But I have checked on the internet and according to Websters, they are the same thing.  But I dont agree  -  :swear: I think they have taken the easy way out!


----------



## Prospector (13 June 2006)

Staybaker said:
			
		

> One mistake that always gets my attention (in a bad way), and which is fairly common on trading forums (fora?), is when people write about "pouring over charts". Pouring what? Coffee? Presumably they mean "poring" ...
> 
> Cheers, Staybaker.





Or when someone 'important' dies, "the tributes pour in"   Pour....pore.... in to where, exactly?


----------



## GreatPig (13 June 2006)

Prospector said:
			
		

> But I have checked on the internet and according to Websters, they are the same thing. But I dont agree



I think it's a regional thing. I also learnt that 'c' is the noun and 's' the verb, but "practise" is primarly British use. Apparently Americans generally use "practice" for everything.

Cheers,
GP


----------



## Dukey (6 November 2006)

*Re: ASF spelling thread - Your / You're - Arghhh!!!*

G'day all.
Now - I don't wanna be a pedantic B(*&^$^$ard !! cause I know I make plenty of mistakes...but the one that gets to me most, mainly because I see it in every second post is this....

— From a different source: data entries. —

Lemma fold_scan_render key kvs v :
  has_char "=" key = false -> Forall (fun kv => entry_ok kv = true) kvs ->
  fold_left (OsLinux.scanValue key) (map entry_line kvs) v
  = fold_left (fun v kv => if String.eqb kv.1 key then kv.2 else v) kvs v.
Proof.
  intros Hk H. revert v. induction H as [|kv kvs Hkv _ IH]; intros v; [done|]. cbn [map fold_left].
  rewrite IH. f_equal. destruct (entry_ok_spec _ Hkv) as (_ & H1 & H2 & _).
  unfold OsLinux.scanValue, entry_line. rewrite CutPrefix_entry by done.
  destruct (String.eqb kv.1 key); [|done]. by apply Trim_quoted.
Qed.

(** C40: Reading a key from an os-release file of quoted entries (no newlines, keys
    without '=', values not surrounded by quotes or spaces, lines shorter than the
    scanner's buffer) gives the value of the last entry with exactly this key, or the
    empty string; the file is /etc/os-release, or /usr/lib/os-release when the first
    does not exist. *)
Theorem os_release_roundtrip Open key kvs :
  (Open OsLinux.etcOsRelease = inl (render kvs)
   \/ (exists e, Open OsLinux.etcOsRelease = inr (OsLinux.mkOpenError e true))
      /\ Open OsLinux.altOsRelease = inl (render kvs)) ->
  has_char "=" key = false -> Forall (fun kv => entry_ok kv = true) kvs ->
  OsLinux.getValueFromOsRelease Open key = (last_value key kvs, None).
Proof.
  intros Ho Hk H. assert (E : fold_left (OsLinux.scanValue key) (Scanner_lines (render kvs)) "" = last_value key kvs).
  { unfold Scanner_lines, SplitLines. rewrite split_render.
    - rewrite scan_lines_render; [by rewrite fold_scan_render|].
      eapply Forall_impl; [exact H|]. intros kv Hkv. by apply entry_ok_spec in Hkv as (_ & _ & _ & ?).
    - eapply Forall_impl; [exact H|]. intros kv Hkv. by apply entry_ok_spec in Hkv as (? & _).
    - apply length_render. }
  unfold OsLinux.getValueFromOsRelease. destruct Ho as [->|[[e ->] ->]]; cbn [OsLinux.IsNotExist negb]; by rewrite E.
Qed.

Lemma os_release_roundtrip_witness :
  OsLinux.getValueFromOsRelease
    (fun name => if String.eqb name "/usr/lib/os-release"
                 then inl (render [("NAME", "Source"); ("VERSION_ID", "14.04"); ("VERSION_ID", "18.04")])
                 else inr (OsLinux.mkOpenError ErrClosed true)) "VERSION_ID" = ("18.04", None).
Proof.
  apply (os_release_roundtrip _ "VERSION_ID" [("NAME", "Source"); ("VERSION_ID", "14.04"); ("VERSION_ID", "18.04")]).
  - right. split; [exists ErrClosed|]; reflexivity.
  - reflexivity.
  - repeat apply List.Forall_cons; try apply List.Forall_nil; vm_compute; reflexivity.
Defined.

(** ** The name of a Windows release *)

Lemma string_app_inj_l a b c : a ++ b = a ++ c -> b = c.
Proof. induction a as [|x a IH]; [done|]. rewrite !string_app_cons. intros [= H]. by apply IH. Qed.

(** A text without [(] is determined by what precedes the first one. *)
Lemma paren_split a b x y :
  has_char "(" a = false -> has_char "(" b = false ->
  a ++ String "(" x = b ++ String "(" y -> a = b /\ x = y.
Proof.
  revert b. induction a as [|c a IH]; intros [|d b] Ha Hb E; rewrite ?string_app_cons in E.
  - by injection E.
  - injection E as <- _. done.
  - injection E as -> _. done.
  - injection E as <- E. cbn [has_char] in Ha, Hb.
    apply orb_false_iff in Ha as [_ Ha]. apply orb_false_iff in Hb as [_ Hb].
    destruct (IH b Ha Hb E) as [-> ->]. done.
Qed.

Lemma read_decimal n rest :
  0 <= n -> no_digit_head rest -> read_digits 10 (FormatInt n ++ rest) 0 = (Z.to_N n, rest).
Proof.
  intros Hn Hr. unfold FormatInt. rewrite (proj2 (Z.ltb_ge n 0)) by done.
  by rewrite read_fmt_N, read_digits_stop.
Qed.

(** The part before the parenthesis, and the part after it. *)
Definition release_head (r : OsWindows.windowsOSRelease) : string :=
  (if OsWindows.IsServer r then " Server" else "")
  ++ (if String.eqb (OsWindows.DisplayVersion r) "" then "" else " Version " ++ OsWindows.DisplayVersion r)
  ++ " ".
Definition release_tail (r : OsWindows.windowsOSRelease) : string :=
  FormatInt (OsWindows.Build r)
  ++ (if (OsWindows.UBR r >? 0)%Z then "." ++ FormatInt (OsWindows.UBR r) else "") ++ ")".

Lemma release_String_split r :
  OsWindows.windowsOSRelease_String r
  = "Microsoft Windows" ++ release_head r ++ String "(" ("OS Build " ++ release_tail r).
Proof.
  unfold OsWindows.windowsOSRelease_String, release_head, release_tail.
  destruct (OsWindows.IsServer r), (String.eqb (OsWindows.DisplayVersion r) ""),
    (OsWindows.UBR r >? 0)%Z; cbn [negb]; rewrite !string_app_assoc; done.
Qed.

Lemma release_tail_inj r1 r2 :
  0 <= OsWindows.Build r1 -> 0 <= OsWindows.Build r2 ->
  0 <= OsWindows.UBR r1 -> 0 <= OsWindows.UBR r2 ->
  release_tail r1 = release_tail r2 ->
  OsWindows.Build r1 = OsWindows.Build r2 /\ OsWindows.UBR r1 = OsWindows.UBR r2.
Proof.
  intros H1 H2 U1 U2 E. unfold release_tail in E.
  pose proof (f_equal (fun s => read_digits 10 s 0) E) as E'. cbv beta in E'.
  rewrite !read_decimal in E'; try done;
    [|by destruct (OsWindows.UBR r2 >? 0)%Z|by destruct (OsWindows.UBR r1 >? 0)%Z].
  injection E' as E1 E2. split; [lia|].
  destruct (Z.gtb_spec (OsWindows.UBR r1) 0), (Z.gtb_spec (OsWindows.UBR r2) 0);
    rewrite ?string_app_assoc in E2; try done; try lia.
  injection E2 as E2. rewrite !string_app_nil_l in E2.
  pose proof (f_equal (fun s => read_digits 10 s 0) E2) as E3. cbv beta in E3.
  rewrite !read_decimal in E3 by done. injection E3 as E3. lia.
Qed.

Lemma string_app_inj_r a b c : a ++ String c "" = b ++ String c "" -> a = b.
Proof.
  revert b. induction a as [|x a IH]; intros [|y b] E; rewrite ?string_app_cons in E.
  - done.
  - injection E as _ E. by destruct b.
  - injection E as _ E. by destruct a.
  - injection E as -> E. by rewrite (IH b).
Qed.

Lemma release_head_inj r1 r2 :
  release_head r1 = release_head r2 ->
  OsWindows.IsServer r1 = OsWindows.IsServer r2
  /\ OsWindows.DisplayVersion r1 = OsWindows.DisplayVersion r2.
Proof.
  unfold release_head. destruct r1 as [s1 d1 b1 u1], r2 as [s2 d2 b2 u2].
  cbn [OsWindows.IsServer OsWindows.DisplayVersion].
  destruct s1, s2, (String.eqb_spec d1 "") as [->|N1], (String.eqb_spec d2 "") as [->|N2];
    rewrite ?string_app_assoc, ?string_app_nil_l; intros E; try done; split; try done;
    repeat apply string_app_inj_l in E; by apply string_app_inj_r in E.
Qed.

Lemma release_head_no_paren r :
  has_char "(" (OsWindows.DisplayVersion r) = false -> has_char "(" (release_head r) = false.
Proof.
  intros H. unfold release_head. rewrite !has_char_app.
  destruct (OsWindows.IsServer r), (String.eqb _ _); cbn [has_char orb]; try done;
    by rewrite has_char_app, H.
Qed.

(** The printed name determines the Windows release: server or client, display
    version (without parenthesis), build and revision. *)
Theorem windowsOSRelease_String_inj r1 r2 :
  has_char "(" (OsWindows.DisplayVersion r1) = false ->
  has_char "(" (OsWindows.DisplayVersion r2) = false ->
  inU 32 (OsWindows.Build r1) -> inU 32 (OsWindows.Build r2) ->
  inU 64 (OsWindows.UBR r1) -> inU 64 (OsWindows.UBR r2) ->
  OsWindows.windowsOSRelease_String r1 = OsWindows.windowsOSRelease_String r2 -> r1 = r2.
Proof.
  intros D1 D2 [B1 _] [B2 _] [U1 _] [U2 _] E. rewrite !release_String_split in E.
  apply string_app_inj_l, paren_split in E as [Eh Et];
    [|by apply release_head_no_paren..].
  apply string_app_inj_l, release_tail_inj in Et as [Eb Eu]; [|done..].
  apply release_head_inj in Eh as [Es Ed]. destruct r1, r2. simpl in *. by subst.
Qed.

Lemma windowsOSRelease_String_inj_witness :
  OsWindows.mkRelease true "21H2" 20348 169 = OsWindows.mkRelease true "21H2" 20348 169.
Proof.
  apply windowsOSRelease_String_inj; first [reflexivity | vm_compute; split; congruence].
Defined.

(** ** Containers *)

Lemma HasSuffix_spec s t : OsLinux.HasSuffix s t = true <-> exists p, s = p ++ t.
Proof.
  induction s as [|c s IH]; cbn [OsLinux.HasSuffix]; rewrite orb_true_iff, String.eqb_eq.
  - split; [intros [->|[=]]; by exists ""|]. intros [[|d p] E]; [by left|].
    by rewrite string_app_cons in E.
  - rewrite IH. split.
    + intros [<-|[p ->]]; [by exists ""|]. exists (String c p). by rewrite string_app_cons.
    + intros [[|d p] E]; [by left|]. rewrite string_app_cons in E. injection E as -> E. right. by exists p.
Qed.

Lemma split_join ls fuel :
  ls <> [] -> Forall (fun l => has_char nl l = false) ls -> (length ls <= fuel + 1)%nat ->
  split_lines fuel (strings_Join ls (String nl "")) = ls.
Proof.
  intros Hne H. revert fuel. induction H as [|l ls Hl H IH]; intros fuel Hf; [done|].
  assert (E1 : cut_line l = (l, None)).
  { clear -Hl. induction l as [|c l IH]; [done|]. simpl in *.
    apply orb_false_iff in Hl as [-> Hl]. by rewrite IH. }
  destruct ls as [|l' ls]; [destruct fuel; cbn [strings_Join split_lines]; by rewrite E1|].
  change (strings_Join (l :: l' :: ls) (String nl ""))
    with (l ++ String nl (strings_Join (l' :: ls) (String nl ""))).
  destruct fuel as [|fuel]; simpl in Hf; [lia|]. cbn [split_lines].
  rewrite cut_line_app by done. rewrite IH; [done|done|simpl; lia].
Qed.

Lemma length_join ls : (length ls <= String.length (strings_Join ls (String nl "")) + 1)%nat.
Proof.
  induction ls as [|l [|l' ls] IH]; [simpl; lia..|].
  change (strings_Join (l :: l' :: ls) (String nl ""))
    with (l ++ String nl (strings_Join (l' :: ls) (String nl ""))).
  rewrite length_string_app. simpl in *. lia.
Qed.

(** IsContainerized holds of a cgroup file iff one of its lines is not empty and
    ends neither in ':/' nor in ':/init.scope'. *)
Theorem container_detection ReadFile ls :
  ReadFile OsLinux.proc1Cgroup = inl (strings_Join ls (String nl "")) ->
  ls <> [] -> Forall (fun l => has_char nl l = false) ls ->
  exists b, OsLinux.IsContainerized ReadFile = (b, None)
  /\ (b = true <-> exists l, l ∈ ls /\ l <> ""
        /\ (forall p, l <> p ++ ":/") /\ (forall p, l <> p ++ ":/init.scope")).
Proof.
  intros Hf Hne H. unfold OsLinux.IsContainerized. rewrite Hf. eexists. split; [reflexivity|].
  unfold SplitLines. rewrite (split_join ls) by (exact Hne || exact H || apply length_join).
  rewrite existsb_exists. apply exist_proper. intros l.
  rewrite !andb_true_iff, !negb_true_iff, Nat.eqb_neq, <- !not_true_iff_false, !HasSuffix_spec.
  rewrite <- list_elem_of_In. split.
  - intros (Hin & (Hl & H1) & H2). split_and!; [done| |naive_solver..]. by intros ->.
  - intros (Hin & Hl & H1 & H2). split_and!; [done| |naive_solver..]. by destruct l.
Qed.

Lemma container_detection_witness :
  exists b, OsLinux.IsContainerized (fun _ => inl (strings_Join ["7:net_cls:/"; "6:freezer:/docker/3cef"] (String nl ""))) = (b, None)
    /\ b = true.
Proof.
  destruct (container_detection (fun _ => inl (strings_Join ["7:net_cls:/"; "6:freezer:/docker/3cef"] (String nl "")))
    ["7:net_cls:/"; "6:freezer:/docker/3cef"]) as (b & H1 & H2).
  - reflexivity.
  - congruence.
  - repeat constructor.
  - exists b. split; [exact H1|]. vm_compute in H1. congruence.
Defined.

" YOUR a funny dude Mr XYZ..." etc.

People... It's "YOU'RE a funny dude..." that's short for "YOU ARE a funny dude..."

If what you're thinking of writing is short for "you are"... then you can type "you're"; but it's NOT "your".

YOUR denotes ownership - eg. "It's your pen Mr XYZ.."

Jeeze!! No wonder everyone is whining about the standard of teachers these days!!!

OK OK - settle petal. So that's my little rant for today!! Back to work  all youse ozy stuck phorem peepul.


----------



## 2020hindsight (6 November 2006)

*Re: ASF spelling thread - Your / You're - Arghhh!!!*



			
				Dukey said:
			
		

> ...but the one that gets to me most, mainly because I see it in every second post is this...." YOUR a funny dude Mr XYZ..." etc.



HEY - HEY - Your a funny dude TOO, Dukey.!!  Their you go!! Stick that in your pipe!! Personally I think it's a case of one two many boozups and two many miles behind!!".     

To change the subject - personally I cant stand people who aren't metricated  - should be kilometres !!! pronounced "KILometres !! to rhyme with MILLimetres ...   (PS I could give a shinbone how you pronounce Kilometres, - but I know this old bloke in a retirement home who can talk about that for bludy hours lol.  Mind you, whenever they sit down for breakfast, because he used to be Managing Director of a big company, he bangs his knife and fork on the table and demands ..."THE MEETING will come to ORDER !!!" lol

PS  Like they say, the world still waits for USA to go metric - poor bugas are still measuring "3 foot 2 and 13/64 inches", sheesh.  As they say, "The USA is going metric inch by inch". lol.
adios amigos - happy hour - ideal time for a stir!.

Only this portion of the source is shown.